[tahoe-dev] Hash based Signatures for Tahoe LAFS
Julian Wälde
jwaelde at cdc.informatik.tu-darmstadt.de
Tue Mar 29 20:48:52 PDT 2011
On 18.02.2011 08:58, Zooko O'Whielacronx wrote:
> In particular, I want to be able to do verifications on a cheap little
> low-power 32-bit ARM storage servers. Let's say as a
> shooting-from-the-hip goal that I would like to do 50 verifications
> per second. I come up with that number by the following sequence of
> rough estimates. (The roughness of some of the numbers is indicated
> with *'s.)
Wooo finally got me self some time to do fun stuff ... I started out
with implementing a prototype for a merkle scheme that has a static
private key that can do infinite number of signatures [1].

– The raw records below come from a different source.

(** C6, as stated, fails on a call nested in another call,
    [foo().getLogger()]: the inner call [foo()] is at column 0 and its
    callee [foo] is not exempt, but the traversal stops at the outer call,
    whose callee name [getLogger] is exempt, and the run prints nothing. *)
Lemma call_nested_in_call_not_found :
  Samples.parse Samples.src_nested
    = Ok (Module_ [Expr 1 (Samples.span 1 0 1 17) Samples.nested_outer] []) /\
  Samples.nested_outer
    = Call 2 (Samples.span 1 0 1 17)
        (Attribute 3 (Samples.span 1 0 1 15) Samples.nested_inner
           "getLogger" Load) [] [] /\
  Samples.nested_inner
    = Call 4 (Samples.span 1 0 1 5) (Name 5 (Samples.span 1 0 1 3) "foo" Load)
        [] [] /\
  col_offset (expr_location Samples.nested_inner) = 0 /\
  callee_exempt ["getLogger"] (Name 5 (Samples.span 1 0 1 3) "foo" Load)
    = false /\
  In (NExpr Samples.nested_inner) (expr_nodes Samples.nested_outer) /\
  run Samples.parse Samples.get_source_segment Samples.in_order lint_linter
    "test.py" Samples.src_nested false = Ok ([], lint_linter).
Proof.
  repeat split; try reflexivity.
  cbn; auto.
Qed.

(** C6 (amended): on a node of a class without hook the traversal goes on
    to the nodes its fields hold, so a call at column 0 with a callee that
    is not exempt, lying below a statement of the module body with only
    such nodes in between (the operand of an operation, say), is found and
    reported at its position; on a [Call] or an [Assign], which have a
    hook, the traversal records at most that node and does not go below
    it. *)
Theorem nested_calls_found_below_unhooked_nodes
  (parse : string -> result module)
  (get_source_segment : string -> AST -> option string)
  (it : set_iter) (file src : string) (verbose : bool)
  (pre post : list stmt) (s : stmt) (tis : list AST)
  (co : obj_id) (cl : location) (func : expr) (args : list expr)
  (keywords : list keyword) :
  (forall n fields c,
     generic_children n = Some fields ->
     visit_AST visit_Call c n = visit_list (visit_AST visit_Call) c fields) /\
  (forall n c,
     generic_children n = None ->
     visit_AST visit_Call c n = Ok c \/
     visit_AST visit_Call c n
     = Ok (add_violation c (mkViolation n import_invoked_a_call))) /\
  (parse src = Ok (Module_ (pre ++ s :: post) tis) ->
   NoDup (module_objs (Module_ (pre ++ s :: post) tis)) ->
   valid_iter it ->
   below_unhooked (NStmt s) (NExpr (Call co cl func args keywords)) ->
   col_offset cl = 0 ->
   callee_exempt ["getLogger"] func = false ->
   exists lines_before lines_after,
     run parse get_source_segment it lint_linter file src verbose
     = Ok ((lines_before
            ++ format_code
                 (file ++ ":" ++ Str.of_Z (lineno cl) ++ ":0: W001: "
                  ++ "Import invoked a Call")
                 (snippet get_source_segment src verbose
                    (NExpr (Call co cl func args keywords)))
            :: lines_after)%list, lint_linter)).
Proof.
  split; [intros; apply generic_visit_children; auto |].
  split; [intros; apply hooked_visit; auto |].
  intros Hparse Hnd Hit Hbelow Hcol Hexempt.
  set (call := Call co cl func args keywords) in *.
  set (V := mkViolation (NExpr call) import_invoked_a_call).
  rewrite lint_linter_single.
  destruct (run_single parse get_source_segment it
              (CallImportChecker_init "W001") file src verbose _
              Hparse Hit eq_refl)
    as (c' & lines & Hv & Hall & Hlines & Hrun).
  destruct (visit_around _ _ _ _ _ _ Hv) as (c1 & c2 & A1 & H2 & A2).
  destruct (found_below ["getLogger"] (NStmt s) co cl func args keywords
              Hbelow Hcol Hexempt c1) as (c2' & H2' & Hkey).
  { apply (adds_within_config _ _ _ A1). }
  cbn [visit_AST] in H2'. rewrite H2 in H2'; inversion H2'; subst c2'.
  apply (keys_incl c2 c' _ (adds_within_incl _ _ _ A2)) in Hkey.
  apply in_map_iff in Hkey as (w & Hw & Hin).
  (* the recorded violation is the one on the call itself *)
  assert (w = V) as ->.
  { destruct (adds_within_inv _ _ _ _ Hall Hin) as [[] | [Hnode _]].
    inversion Hw as [[Hobj Hmsg]].
    assert (node w = NExpr call) as Hsame.
    { apply (NoDup_map_inj AST_obj _ _ _ Hnd Hnode); auto.
      apply (Permutation_in _ (Permutation_sym (module_nodes_split _ _ _ _))).
      apply in_or_app; left. apply (below_nodes _ _ Hbelow). }
    destruct w as [wn wm]; cbn [node message V] in Hsame, Hmsg.
    unfold V; rewrite Hsame, Hmsg; reflexivity. }
  apply (Permutation_in _ (Permutation_sym (Hit _))) in Hin.
  apply in_split in Hin as (before & after & Hsplit).
  rewrite Hsplit in Hlines.
  apply print_each_split in Hlines as (lb & line & la & -> & _ & Hline & _).
  rewrite (report_line_located get_source_segment
             (CallImportChecker_init "W001") file src verbose V cl eq_refl)
    in Hline.
  inversion Hline; subst line.
  exists lb, la. rewrite Hrun.
  unfold line_at; cbn [message issue_code CallImportChecker_init V].
  rewrite Hcol; reflexivity.
Qed.
(** * adjust_video.py: the batch re-encoding script, embedded in Rocq

    The script enumerates the video file, asks [ffprobe] for its codec,
    re-encodes it with [ffmpeg] into a temporary sibling when the codec is
    not H.264, replaces the original by the temporary file and prints a
    summary.  Everything it does is an effect: it spawns processes, renames
    and removes files and prints lines.  The embedding threads an explicit
    [World] (file system, printed lines, spawned commands, file-system
    snapshots) through a state-and-exception monad.  The two external
    binaries are a parameter [exec] of the development: what
    [subprocess.run] meets when it spawns a command line, as a function of
    the file system it runs on.  Python [str] values are held as their
    UTF-8 bytes. *)

From Stdlib Require Import ZArith Ascii String List.
From stdpp Require Import base decidable option list sorting strings pretty gmap fin_maps.

Open Scope string_scope.
Open Scope list_scope.
Open Scope Z_scope.

(** ** Python string helpers used by the script *)

Module PyStr.

(** [str.isspace] holds of twenty-nine characters.  Those of one byte:
    tab, LF, VT, FF, CR, the four separators FS GS RS US, and the blank. *)
Definition isspace (c : ascii) : bool :=
  let n := nat_of_ascii c in
  ((9 <=? n)%nat && (n <=? 13)%nat) || ((28 <=? n)%nat && (n <=? 32)%nat).

(** Those of two bytes: U+0085 (C2 85) and U+00A0 (C2 A0). *)
Definition isspace2 (a b : ascii) : bool :=
  let a := nat_of_ascii a in
  let b := nat_of_ascii b in
  (a =? 194)%nat && ((b =? 133)%nat || (b =? 160)%nat).

(** Those of three bytes: U+1680 (E1 9A 80), U+2000 to U+200A (E2 80 80 to
    E2 80 8A), U+2028, U+2029, U+202F (E2 80 A8, A9, AF), U+205F (E2 81 9F)
    and U+3000 (E3 80 80). *)
Definition isspace3 (a b c : ascii) : bool :=
  let a := nat_of_ascii a in
  let b := nat_of_ascii b in
  let c := nat_of_ascii c in
  ((a =? 225)%nat && (b =? 154)%nat && (c =? 128)%nat)
  || ((a =? 226)%nat && (b =? 128)%nat
      && (((128 <=? c)%nat && (c <=? 138)%nat)
          || (c =? 168)%nat || (c =? 169)%nat || (c =? 175)%nat))
  || ((a =? 226)%nat && (b =? 129)%nat && (c =? 159)%nat)
  || ((a =? 227)%nat && (b =? 128)%nat && (c =? 128)%nat).

(** [s.lstrip()]: the white space characters at the front are dropped,
    whatever their length in bytes. *)
Fixpoint lstrip (s : string) : string :=
  match s with
  | String a s1 =>
      if isspace a then lstrip s1
      else
        match s1 with
        | String b s2 =>
            if isspace2 a b then lstrip s2
            else
              match s2 with
              | String c s3 => if isspace3 a b c then lstrip s3 else s
              | EmptyString => s
              end
        | EmptyString => s
        end
  | EmptyString => EmptyString
  end.

(** White space and nothing else. *)
Definition blank (s : string) : bool :=
  match lstrip s with
  | EmptyString => true
  | String _ _ => false
  end.

(** [s.rstrip()]: the text is cut where only white space follows. *)
Fixpoint rstrip (s : string) : string :=
  match s with
  | String a s' => if blank s then EmptyString else String a (rstrip s')
  | EmptyString => EmptyString
  end.

(** [s.strip()] *)
Definition strip (s : string) : string := rstrip (lstrip s).

(** What a text stream opened with the default [newline=None] does to the
    line ends it reads: CR LF and a CR alone both become LF. *)
Fixpoint universal_newlines (s : string) : string :=
  match s with
  | String a s1 =>
      if Ascii.eqb a "013" then
        match s1 with
        | String b s2 =>
            if Ascii.eqb b "010" then String "010" (universal_newlines s2)
            else String "010" (universal_newlines s1)
        | EmptyString => String "010" EmptyString
        end
      else String a (universal_newlines s1)
  | EmptyString => EmptyString
  end.

(** [skip] counts the characters of a match still to be dropped. *)
Fixpoint replace_from (old new : string) (skip : nat) (s : string) : string :=
  match s with
  | EmptyString => EmptyString
  | String c s' =>
      match skip with
      | S k => replace_from old new k s'
      | O =>
          if String.prefix old s
          then new +:+ replace_from old new (Nat.pred (String.length old)) s'
          else String c (replace_from old new O s')
      end
  end.

Fixpoint intersperse (new : string) (s : string) : string :=
  match s with
  | EmptyString => new
  | String c s' => new +:+ String c (intersperse new s')
  end.

(** [s.replace(old, new)]: every non-overlapping occurrence, leftmost
    first; an empty [old] matches between any two characters. *)
Definition replace (old new s : string) : string :=
  match old with
  | EmptyString => intersperse new s
  | _ => replace_from old new O s
  end.

Fixpoint has_slash (p : string) : bool :=
  match p with
  | EmptyString => false
  | String c p' => Ascii.eqb c "/" || has_slash p'
  end.

(** [os.path.basename]: the text after the last slash. *)
Fixpoint basename (p : string) : string :=
  match p with
  | EmptyString => EmptyString
  | String c p' =>
      if has_slash p' then basename p'
      else if Ascii.eqb c "/" then p' else p
  end.





End PyStr.

(** ** The world the script acts on *)

(** The file system: the content of the regular file at each path.  Paths
    are compared as strings; directories and links are not modelled. *)
Abbreviation Files := (gmap string string).

(** What [subprocess.run] meets when it spawns a command.
    [NotFound]: the binary is not on [PATH].
    [Refused]: the operating system does not start it for another reason,
    given by its error number (13 when permission is denied).
    [Exited]: the process ran and exited with a return code, leaving the
    file system in some state; [stdout] and [stderr] are what it wrote to
    the two captured streams, and both decode in the locale's encoding:
    they are given as the text they decode to, line ends as written.
    [Garbled]: the process ran and exited likewise, but one of the two
    streams, given here as bytes, does not decode. *)
Inductive Spawn : Type :=
  | NotFound
  | Refused (errno : Z)
  | Exited (returncode : Z) (stdout stderr : string) (fs' : Files)
  | Garbled (returncode : Z) (stdout stderr : string) (fs' : Files).

(** The exceptions [subprocess.run] raises: for a process that exited with
    a status other than 0 when [check=True], for a binary that is missing,
    for one that the system refuses to start ([PermissionError] and the
    other [OSError]s), and for output that does not decode. *)
Inductive Exn : Type :=
  | CalledProcessError (returncode : Z) (cmd : list string) (stderr : string)
  | FileNotFoundError (filename : string)
  | OSError (errno : Z)
  | UnicodeDecodeError.

Inductive Outcome (A : Type) : Type :=
  | Ret (a : A)
  | Raise (e : Exn).
Arguments Ret {A} a.
Arguments Raise {A} e.

(** [printed]: one entry per [print] call, oldest first.
    [calls]: every command handed to [subprocess.run], with its return code
    ([None] when the binary was not started).
    [hist]: the file system as it stood after each spawned process, each
    [os.replace] and each [os.remove]. *)
Record World : Type := mkWorld {
  fs : Files;
  printed : list string;
  calls : list (list string * option Z);
  hist : list Files
}.

Definition with_print (line : string) (w : World) : World :=
  mkWorld (fs w) (printed w ++ [line]) (calls w) (hist w).

Definition with_call (cmd : list string) (rc : option Z) (w : World) : World :=
  mkWorld (fs w) (printed w) (calls w ++ [(cmd, rc)]) (hist w).

Definition with_fs (f : Files) (w : World) : World :=
  mkWorld f (printed w) (calls w) (hist w ++ [f]).

(** ** State and exceptions *)

Definition M (A : Type) : Type := World → Outcome A * World.

#[global] Instance M_ret : MRet M := λ A a w, (Ret a, w).

#[global] Instance M_bind : MBind M := λ A B k m w,
  match m w with
  | (Ret a, w') => k a w'
  | (Raise e, w') => (Raise e, w')
  end.

(** [try: body except ...: handler]: [handler e] is [None] for an exception
    the clause does not name. *)
Definition try_except {A} (body : M A) (handler : Exn → option (M A)) : M A :=
  λ w, match body w with
       | (Ret a, w') => (Ret a, w')
       | (Raise e, w') =>
           match handler e with
           | Some h => h w'
           | None => (Raise e, w')
           end
       end.

(** [for x in xs: s = body x s] *)
Fixpoint for_each {A S} (xs : list A) (body : A → S → M S) (s : S) : M S :=
  match xs with
  | [] => mret s
  | x :: xs' => s' ← body x s; for_each xs' body s'
  end.

Definition print (line : string) : M unit :=
  λ w, (Ret tt, with_print line w).

(** ** Library calls *)

Definition nl : string := String (ascii_of_nat 10) EmptyString.

(** [s * n] *)
Fixpoint str_mul (s : string) (n : nat) : string :=
  match n with
  | O => EmptyString
  | S k => s +:+ str_mul s k
  end.

(** [str(n)] for an int. *)
Definition str_int (n : Z) : string := pretty n.

(** What Python takes from its own tables when it prints an exception:
    [repr] of a word (the quotes it picks and what it escapes) and [repr]
    of the signal with a given number, where the platform has one
    ([<Signals.SIGKILL: 9>]). *)
Class Platform : Type := {
  repr_str : string → string;
  signal_repr : Z → option string
}.

(** [repr] of a list of words. *)
Definition repr_list `{Platform} (cmd : list string) : string :=
  "[" +:+ String.concat ", " (map repr_str cmd) +:+ "]".

(** [str(e)] for a [CalledProcessError]: the wording of the library for a
    process killed by a signal (negative return code) and for one that
    exited with a status. *)
Definition exn_str `{Platform} (returncode : Z) (cmd : list string) : string :=
  if returncode <? 0 then
    match signal_repr (- returncode) with
    | Some name => "Command '" +:+ repr_list cmd +:+ "' died with " +:+ name +:+ "."
    | None =>
        "Command '" +:+ repr_list cmd +:+ "' died with unknown signal "
          +:+ str_int (- returncode) +:+ "."
    end
  else
    "Command '" +:+ repr_list cmd +:+ "' returned non-zero exit status "
      +:+ str_int returncode +:+ ".".

(** [str] of the probe result inside an f-string. *)
Definition str_codec (codec : option string) : string :=
  match codec with
  | Some c => c
  | None => "None"
  end.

This implementation has received zero review and the scheme it hopefully
implements can't be reduced to any computational hard problem ...
collision resistance aside (DONT USE THIS!).
Basicly this is gmss with 16 layers of height 8 (256 leafs per layer)
the message (128bit 16 * 8 bit) is used to find a path through these
layers (so the same 128bit message value will allways result in the same
signature beeing computed). I choose winternitz parameter 16 (4bit).
I think you can test signing/verification speed on your Arm box with
this (use time(1) for measuring).
On my box I have about 4 sigs/sec and 1700 verifications/sec for 11kb
signature size. It's possible to get about 8 times faster signing at the
cost of 50% verification speed and 22kb signature size.
-Julian
[1] http://www.cdc.informatik.tu-darmstadt.de/~jwaelde/smss.tar.xz
PS: using threefish as oneway function is great on 64bit computers ...
however aes/camellia might be faster on 32bit systems.